- _Exercise brief_
Write out, word for word, the part of the listing below that opens with the line containing "unfold mem; induction" and closes with the line containing "repeat split.", keeping both of those lines and adding no others.
Entries shown section start
Lemma go_back_keeps_prefix_witness :
  choices (go_back 1 three_answers) = [("day", VStr "friday")] /\
  (let written := set_choice "time" VNone day_only in
   assoc "time" (choices written) = Some VNone /\
   exists n,
     (n = 0 \/ n = 1) /\
     prompt "time" ["morning"; "night"] "" false "=>" day_only [GoBack] =
     Ret (false, go_back n written, [])).
Proof.
  split.
  - refine (proj1 (proj1 go_back_keeps_prefix three_answers 1 _)).
    lia.
  - refine (proj2 go_back_keeps_prefix "time" ["morning"; "night"] "" false
              "=>" "" day_only [GoBack] VNone (-1) [] _ _ _).
    + discriminate.
    + reflexivity.
    + lia.
Defined.

(** ** Back navigation in [prompt] *)

Lemma removelast_last_key {A : Type} (kept : list (string * A))
    (k : string) (a : A) :
  NoDup (keys_of (kept ++ [(k, a)])) ->
  removelast (kept ++ [(k, a)]) = kept /\ mem k kept = false.
Proof.
  intros Hnd; split; [apply removelast_last|].
  apply mem_false_assoc, assoc_none_notin.
  unfold keys_of in *; rewrite map_app in Hnd; simpl in Hnd.
  apply NoDup_remove_2 in Hnd; now rewrite app_nil_r in Hnd.
Qed.

Lemma mem_removelast {A : Type} (k : string) (d : list (string * A)) :
  mem k d = false -> mem k (removelast d) = false.
Proof.
  rewrite !mem_false_assoc, !assoc_none_notin; intros Hk Hin; apply Hk.
  destruct (@exists_last _ d) as (d' & [k' a] & ->).
  - intros ->; contradiction.
  - rewrite removelast_last in Hin.
    unfold keys_of in *; rewrite map_app; apply in_or_app; now left.
Qed.

(** The loop body of a pass at a key that has no answer and resolves to a
    variant: the key is prompted. *)
Lemma ask_keys_prompts (key : string) (keys : list string) (q : Question)
    (self : Questionnaire) (s : script) :
  mem key (choices self) = false ->
  which_question key self = Ret (Some q) ->
  ask_keys (key :: keys) self s =
  (do (ok, self', rest) <- prompt key (_options q) "" (_multiple q) "=>"
                             self s;
   if negb ok then Ret (false, self', rest) else ask_keys keys self' rest).
Proof.
  intros Hk Hq; simpl; now rewrite Hq, Hk.
Qed.

(** ** Registration *)

Lemma assoc_setdefault_append (q : Question)
    (d : list (string * list Question)) :
  assoc (_key q) (setdefault_append q d) =
  Some (match assoc (_key q) d with Some l => l | None => [] end ++ [q])%list.
Proof.
  induction d as [|[k l] d IH]; simpl.
  - now rewrite String.eqb_refl.
  - destruct (k =? _key q)%string eqn:E; simpl; rewrite E; trivial.
Qed.

Lemma assoc_setdefault_append_other (q : Question) (k : string)
    (d : list (string * list Question)) :
  k <> _key q -> assoc k (setdefault_append q d) = assoc k d.
Proof.
  intros Hk; induction d as [|[k' l] d IH]; simpl.
  - destruct (String.eqb_spec (_key q) k); congruence.
  - destruct (String.eqb_spec k' (_key q)) as [->|Hne]; simpl.
    + destruct (String.eqb_spec (_key q) k); congruence.
    + now rewrite IH.
Qed.

Lemma keys_setdefault_append (q : Question)
    (d : list (string * list Question)) :
  keys_of (setdefault_append q d) =
  if mem (_key q) d then keys_of d else (keys_of d ++ [_key q])%list.
Proof.
  unfold mem; induction d as [|[k l] d IH]; simpl; trivial.
  destruct (k =? _key q)%string; simpl; trivial.
  rewrite IH; now destruct (assoc (_key q) d).
Qed.

Lemma Question_init_fields (key : string) (options : list string)
    (multiple : bool) (d : cond_dict) (q : Question) :
  Question_init key options multiple d = Ret q ->
  _key q = key /\ _options q = options /\ _multiple q = multiple /\
  match d_keys d, d_vals d with
  | Some _, Some _ =>
      exists c, Condition_init d = Ret c /\ _condition q = Some c
  | _, _ => _condition q = None
  end.
Proof.
  unfold Question_init; intros H.
  apply bind_ret_inv in H as (cond & Hc & [= <-]); simpl.
  repeat split.
  destruct (d_keys d), (d_vals d); try now injection Hc as <-.
  apply bind_ret_inv in Hc as (c & Hc & [= <-]); eauto.
Qed.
Entries shown section end
- _Solution to this problem_
  unfold mem; induction d as [|[k l] d IH]; simpl; trivial.
  destruct (k =? _key q)%string; simpl; trivial.
  rewrite IH; now destruct (assoc (_key q) d).
Qed.

Lemma Question_init_fields (key : string) (options : list string)
    (multiple : bool) (d : cond_dict) (q : Question) :
  Question_init key options multiple d = Ret q ->
  _key q = key /\ _options q = options /\ _multiple q = multiple /\
  match d_keys d, d_vals d with
  | Some _, Some _ =>
      exists c, Condition_init d = Ret c /\ _condition q = Some c
  | _, _ => _condition q = None
  end.
Proof.
  unfold Question_init; intros H.
  apply bind_ret_inv in H as (cond & Hc & [= <-]); simpl.
  repeat split.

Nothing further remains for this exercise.